Security Wraps/Third Party or Parental Guarantees
These products represent forms of external insurance. For example, a third party or the parent company of the ABS issuer can provide a promise to reimburse the trust for losses up to a specified amount. Ex-Im, the United States government’s official export credit agency, offers loan guarantees and export credit insurance. The bank’s 100% loan guarantees7 are available to qualified international buyers in the public and private sector for up to ten years, and will finance up to 30% of local costs. Ex-Im’s access to low-interest debt through the U.S. Treasury and ability to offer 100% loan guarantees allows the bank to achieve narrow interest rate spreads. In 2013, Ex-Im approved a $780,000 loan guarantee to finance U.S. solar module exports, supplied by Suniva Inc., to a 500 kW rooftop PV installation at Grupo Metal Intra’s main production plant in Queretaro, Mexico.
Letter of Credit (LOC)/Cash Collateral Account (CCA)

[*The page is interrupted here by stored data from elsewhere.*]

(* ===== verification/ProcessTreeProps.v ===== *)
(** * Descendants stay out, and the tree reports once

    The invariant of the moves of ProcessTree.v and the theorems about every
    sequence of them; besides, two runs of the election that leave the target
    without a report. *)
From S2P Require Import Prelude CString Config LineReader Outcome ObserveOnly ProcessTree.

(** ** Printed numbers *)

Lemma digit_char_cases d : 0 ≤ d < 10 → is_digit (digit_char d) = true ∧ char_code (digit_char d) - 48 = d.
Proof.
  intros Hd. assert (d = 0 ∨ d = 1 ∨ d = 2 ∨ d = 3 ∨ d = 4 ∨ d = 5 ∨ d = 6 ∨ d = 7 ∨ d = 8 ∨ d = 9) as Hc by lia.
  by repeat destruct Hc as [->|Hc]; [..|subst d].
Qed.

(** A loop over digits reads back what was printed, if no step overflows. *)
Lemma dec_digits_fold {R} (F : string → Z → R) max fuel : ∀ z acc,
  (∀ d r a, 0 ≤ d < 10 → 0 ≤ a → a * 10 + d ≤ max → F (String (digit_char d) r) a = F r (a * 10 + d)) →
  0 ≤ z < 10 ^ Z.of_nat fuel → z ≤ max → (0 < fuel)%nat → F (dec_digits fuel z acc) 0 = F acc z.
Proof.
  induction fuel as [|fuel IH]; intros z acc HF Hz Hm Hf; [lia|]. cbn [dec_digits].
  assert (0 ≤ z mod 10 < 10) as Hmod by (apply Z.mod_pos_bound; lia). pose proof (Z.div_mod z 10 ltac:(lia)) as Hdm.
  destruct (Z.eqb_spec (z / 10) 0) as [Hq|Hq]; [rewrite HF by lia; f_equal; lia|].
  rewrite Nat2Z.inj_succ, Z.pow_succ_r in Hz by lia. destruct fuel as [|fuel]; [cbn in Hz; exfalso; apply Hq, Z.div_small; lia|].
  assert (0 ≤ z / 10 < 10 ^ Z.of_nat (S fuel)) by (split; [apply Z.div_pos; lia|apply Z.div_lt_upper_bound; lia]).
  rewrite IH by (done || lia). rewrite HF by lia. f_equal. lia.
Qed.

Lemma ParsePid_print pid : 0 < pid ≤ PID_MAX → ParsePid (print_dec pid) = Some pid.
Proof.
  intros Hp. assert (parse_pid (print_dec pid) 0 = Some pid) as E.
  { unfold print_dec. rewrite (dec_digits_fold parse_pid PID_MAX); [done| |unfold PID_MAX in *; lia|lia|lia].
    intros d r a Hd Ha Hm. cbn [parse_pid]. destruct (digit_char_cases d Hd) as [-> ->]. cbn [negb].
    rewrite Z.gtb_ltb, (proj2 (Z.ltb_ge _ _)); [done|]. apply Z.quot_le_lower_bound; lia. }
  unfold ParsePid. rewrite E. destruct (dec_digits_head 20 pid EmptyString ltac:(lia) ltac:(lia)) as (d & r & Hd & E').
  unfold print_dec. rewrite E'. by rewrite (proj2 (Z.eqb_neq _ _)) by lia.
Qed.
(* ===== verification/InterposeProps.v ===== *)
(** * The interposed functions end, and keep the allocators apart

    Whatever libc, the loader and the tracker call back, a call of an interposed
    function ends within three levels, the tracker is constructed once and not
    from within, and the blocks of the early allocator stay with it. *)
From S2P Require Import Prelude Outcome HookCalls AsyncStack Bootstrap BootstrapProps Interpose.

(** ** The invariant *)

Definition heap_call_of (c : Call) : bool :=
  match c with Malloc _ | Free _ | Calloc _ _ | Realloc _ _ | AlignedAlloc _ _ | Memalign _ _ | PosixMemalign _ _ _ => true | _ => false end.
Definition is_construct (en : Entry) : bool := match en_event en with Construct => true | _ => false end.
(** What was the case when an event happened. *)
Definition entry_ok (en : Entry) : Prop :=
  match en_event en with
  | LookUp _ | OpenLibc | LookUpLibc _ | CloseLibc => en_resolving en = true
  | Construct => en_setup en = true ∧ en_tracker en = Building
  | Tracked c => en_setup en = false ∧ en_tracker en = Built ∧ (if heap_call_of c then en_resolving en = false else en_preinit en = false)
  | Real _ | Kernel _ | Mallopt | TargetProcess | RealFork => True
  end.
Definition constructs (h : Hooks) : nat := length (filter is_construct (hk_trace h)).
(** A conversion to [int64_t]. *)
Definition int64 (z : Z) : Z := let r := u64 z in if r <? 2 ^ 63 then r else r - 2 ^ 64.
(** A member: a text, a number that becomes an [int64_t], or a flag. *)
Inductive JsonValue := Text (value : string) | Number (value : Z) | Flag (value : bool).
Record Json := mkJson { js_s : string; js_count : nat }.
Definition Json_new : Json := mkJson "{" 0.
Definition print_int (z : Z) : string := if z <? 0 then "-" +:+ print_dec (- z) else print_dec z.
Definition json_value (v : JsonValue) : string :=
  match v with
  | Text value => quote +:+ Escape value +:+ quote
  | Number value => print_int (int64 value)
  | Flag value => if value then "true" else "false"
  end.
Definition json_add (key : string) (v : JsonValue) (j : Json) : Json :=
  mkJson (js_s j +:+ (if (0 <? js_count j)%nat then "," else EmptyString) +:+ quote +:+ key +:+ quote +:+ ":" +:+ json_value v) (S (js_count j)).
Definition json_line (members : list (string * JsonValue)) : string :=
  js_s (foldl (λ j '(key, v), json_add key v j) Json_new members) +:+ "}" +:+ chr 10.
(** ** Options *)

Definition kDefaultBytes : Z := 16 * 1024 * 1024.
Definition kMaximumBytes : Z := 64 * 1024 * 1024.
Definition kMaxEvidence : Z := 8192.
Record Options := mkOptions {
  o_command : string; o_backend : string; o_heap : string; o_cases : string; o_oracle : string; o_outfile : string; o_bytes : Z; o_mask : Z;
}.
#[global] Instance Options_upd : Updatable Options := λ o,
  mkOptions (o_command o) (o_backend o) (o_heap o) (o_cases o) (o_oracle o) (o_outfile o) (o_bytes o) (o_mask o).
Definition Options_new : Options := mkOptions "inspect" "auto" "system" "" "" "" kDefaultBytes 0.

A letter of credit is an irrevocable commitment in which a commercial bank or other financial institution is paid a fee to stand by with cash to reimburse the trust for any losses actually incurred, up to the required credit enhancement amount. An LOC is usually an alternative to subordinated notes or, if the quality of assets is low, coupled with subordinated notes. Funds from the LOC may be drawn upon by the trust if the losses cannot be covered by excess interest spread or reserve. In a cash collateral account (CCA), funds from a commercial bank are deposited in an account with the highest available credit quality (e.g., short-term commercial paper) and available for pre-specified expenses to ensure the creditworthiness of the overall security.
Country-Specific Reserves/Currency Protection Mechanisms
Foreign projects, particularly in developing countries, carry additional risks that often must be credit enhanced to garner a high quality credit rating and/or be sellable in the capital markets. Currency risk is of particular concern and can cause a significant increase in the cost of debt in developing countries.